Panama Pacific International Exposition 1915


  Home Page Slide Show Highlights

  PPIE - Part 2 of 12


Illumination of the PPIE (Continued...)

Lighting was a new and important development that allowed fairs to remain open after dark. At the Panama Pacific International Exposition (PPIE), on newly constructed ground, it was easy to install underground utilities. It was the first fair to have its lighting planned in conjunction with the architecture.
Panama Pacific International Exposition Illumination
More cards: another view of the Great Scintillator, an array of search lights; the Electric Kaleidoscope inside the giant dome of the Palace of Horticulture; the Tower of Jewels hung with 102,000 Novagems that moved with the breeze; the floodlit exterior of the Palace of Fine Arts showing the new way to illuminate architecture. Views of lighting at earlier fairs: the harsh arc lighting of Chicago 1893; the Eiffel Tower outlined with bulbs, 1900 Paris; a film made by Thomas Edison at the 1901 Buffalo fair; the 1904 St Louis fairgrounds were so huge that lighting had to be concentrated in spots.


The Panama Pacific International Exposition (PPIE) brought a new style of brightly lit displays and soft lighting on building exteriors.


Then a picture of Walter D’Arcy Ryan, the first person to light Niagara Falls; in 1907 he built an early version of the Scintillator for the 1909 Hudson-Fulton Expo.


The castle like tower Ryan had built for the Scintillator is still standing at the Yacht Harbor. The organizers of the fair had doubts as to Ryan’s success with his new style. Perhaps they had a backup plan.

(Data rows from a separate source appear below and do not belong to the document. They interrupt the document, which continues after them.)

Lemma waitFor_body_retry (a : Z) (w : World) :
  verify_at d (probes w) <> None -> int_incr a <= 100 ->
  waitFor_body d a w
  = (Returns (int_incr a, Continue),
     w ++ [EvVerifyConnectivity (verify_at d (probes w));
           attempt_log (int_incr a); EvSleep Second]).
Proof.
  intros Hv Ha. unfold waitFor_body, bind, VerifyConnectivity.
  destruct (verify_at d (probes w)) as [e|]; [|congruence].
  cbn. destruct (Z.ltb_spec 100 (int_incr a)); [lia|].
  unfold ret. f_equal. rewrite <- !app_assoc. reflexivity.
Qed.

Lemma waitFor_body_give_up (a : Z) (w : World) :
  verify_at d (probes w) <> None -> 100 < int_incr a ->
  waitFor_body d a w
  = (Returns (int_incr a, Return (Some (waitFor_timeout (int_incr a)))),
     w ++ [EvVerifyConnectivity (verify_at d (probes w));
           attempt_log (int_incr a)]).
Proof.
  intros Hv Ha. unfold waitFor_body, bind, VerifyConnectivity.
  destruct (verify_at d (probes w)) as [e|]; [|congruence].
  cbn. destruct (Z.ltb_spec 100 (int_incr a)); [|lia].
  unfold ret. f_equal. rewrite <- app_assoc. reflexivity.
Qed.

Lemma waitFor_body_connected (a : Z) (w : World) :
  verify_at d (probes w) = None ->
  waitFor_body d a w
  = (Returns (int_incr a, Break),
     w ++ [EvVerifyConnectivity None; connected_log]).
Proof.
  intros Hv. unfold waitFor_body, bind, VerifyConnectivity.
  rewrite Hv. cbn. unfold ret. f_equal. rewrite <- app_assoc. reflexivity.
Qed.

(** [k] failed passes in a row, none of them the last allowed one. *)
Lemma waitFor_loop_failures (k fuel : nat) (a : Z) (w : World) :
  0 <= a -> a + Z.of_nat k <= 100 ->
  fails_from d (probes w) k ->
  for_loop (k + fuel) (waitFor_body d) a w
  = for_loop fuel (waitFor_body d) (a + Z.of_nat k)
      (w ++ waitFor_failures d (probes w) a k).
Proof.
  revert a w. induction k as [|k IH]; intros a w Ha Hk Hf.
  - cbn. now rewrite Z.add_0_r, app_nil_r.
  - apply fails_from_S in Hf. destruct Hf as [Hv Hf].
    assert (E : int_incr a = a + 1)
      by (apply int_incr_small; unfold int_min, int_max; lia).
    assert (P : probes (w ++ [EvVerifyConnectivity (verify_at d (probes w));
                              attempt_log (a + 1); EvSleep Second])
                = S (probes w))
      by (rewrite probes_app; cbn; lia).
    change (S k + fuel)%nat with (S (k + fuel)).
    cbn [for_loop]. unfold bind at 1.
    rewrite waitFor_body_retry by (rewrite ?E; lia || assumption).
    rewrite E, IH by (rewrite ?P; lia || assumption).
    rewrite P, <- app_assoc. cbn [waitFor_failures app].
    replace (a + 1 + Z.of_nat k) with (a + Z.of_nat (S k)) by lia.
    reflexivity.
Qed.

End WaitForPass.

(* ================================================================== *)
(** ** Whole runs of [waitFor] *)

Section WaitForRuns.
Variable d : Driver.

Lemma probes_waitFor_failures (c : nat) (a : Z) (k : nat) :
  probes (waitFor_failures d c a k) = k.
Proof.
  revert c a. induction k as [|k IH]; intros c a; [reflexivity|].
  cbn [waitFor_failures].
  change (probes (?e :: attempt_log ?n :: EvSleep ?s :: ?t))
    with (S (probes t)).
  now rewrite IH.
Qed.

The Scintillator utilized forty-eight 36 inch projectors with color screens. Over 300 special effects were  choreographed. The effects were different on clear and foggy nights, so Ryan had railroad engines mounted to run at full throttle and create fog and smoke.



Click to Enlarge Image: Panama Pacific International Exposition 1915

Ryan Electric Color Scintillator


The Nebulus Array in the Electric Kaleidoscope of the Palace of Horticulture was made by painting the inside of the dome with reflective paint. When the lights inside were played on the dome the view outside was animated with comets, butterflies, and more.

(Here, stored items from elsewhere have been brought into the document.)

(** X1. generateResponse retries a failed provider call if and only if
    the error is an API error with status 429 or with a status of 500 or
    more, and fewer than 3 retries have been made; it waits
    1000 * (retryCount + 1) ms before the retry; any other failure is
    logged and thrown on unchanged; a call waits a prefix of 1000, 2000,
    3000 ms and makes one provider call more than it waits. *)
Theorem chat_retry_policy world message context :
  (forall retryCount tr t,
      gen_try world message context retryCount = (tr, Throw t) ->
      (retried_after tr (gen world message context retryCount) <->
       chat_retryable t /\ (retryCount < 3)%nat)
      /\ (chat_retryable t -> (retryCount < 3)%nat ->
          gen world message context retryCount =
          (tr ++ Delay (1000 * (Z.of_nat retryCount + 1))
              :: fst (gen world message context (S retryCount)),
           snd (gen world message context (S retryCount))))
      /\ (~ (chat_retryable t /\ (retryCount < 3)%nat) ->
          gen world message context retryCount = (tr ++ [LogError t], Throw t)))
  /\ (exists k, (k <= 3)%nat
        /\ delays (fst (gen world message context 0)) = firstn k [1000; 2000; 3000]
        /\ length (creates (fst (gen world message context 0))) = (k + 1)%nat).
Proof.
  split.
  - intros rc tr t Htry. split; [|split].
    + split.
      * intros (ms & rest & Hfst).
        assert (Hyes : ~ ~ (chat_retryable t /\ (rc < 3)%nat)).
        { intros Hno. rewrite (chat_rethrow _ _ _ _ _ _ Htry Hno) in Hfst. cbn in Hfst.
          apply app_inv_head in Hfst. discriminate Hfst. }
        destruct (chat_retryable_dec t) as [Ht|Ht]; [|tauto].
        split; [exact Ht|]. destruct (Nat.lt_ge_cases rc 3); [assumption|].
        exfalso. apply Hyes. intros [_ ?]. lia.
      * intros [Ht Hlt]. rewrite (chat_retry _ _ _ _ _ _ Htry Ht Hlt).
        eexists _, _. reflexivity.
    + apply (chat_retry _ _ _ _ _ _ Htry).
    + apply (chat_rethrow _ _ _ _ _ _ Htry).
  - destruct (chat_delays world message context 0) as (k & Hk & Hd & Hc).
    exists k. split; [lia|]. rewrite Hd, Hc. split; [|reflexivity].
    destruct k as [|[|[|[|k]]]]; try reflexivity. lia.
Qed.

Click to Enlarge Image: Novagems (Jewels) of type type that were hung on the Tower of Jewels at the Panama Pacific Exposition 1915


Novagems and the Tower of Jewels


The Tower of Jewels: 435 feet high. After it was built Ryan announced he was going to hang thousands of cut glass gems on it. Impossible! He studied the gems and designed the style of cut he wanted used, 21-47 mm in diameter, mirror backed and made in Austria. They were also used elsewhere in the fair. Smaller jewels were sold as souvenirs. Laura showed a photo from Sunset magazine of workers hanging jewels on the tower. She told that often Tower of Jewels postcards have glitter applied to where the jewels hung. More Novagem displays were seen at the New York and San Francisco fairs of 1939, but the idea of hanging jewels on architecture did not catch on.


Novagems and the Tower of Jewels

Ryan also designed lighting for other areas of the fair. The fountains of the Rising and Setting Sun were glass with lights inside. The Court of Abundance had a globe of glass with interior lights that created an eerie effect. Lights were concealed in niches of the columns of colonnades for indirect effects. Decorative standards were hung with ornate banners concealing two to seven arc lights that illuminated architecture. Ryan coined his own term for the Palace of Fine Arts lighting: Triple Moonlight!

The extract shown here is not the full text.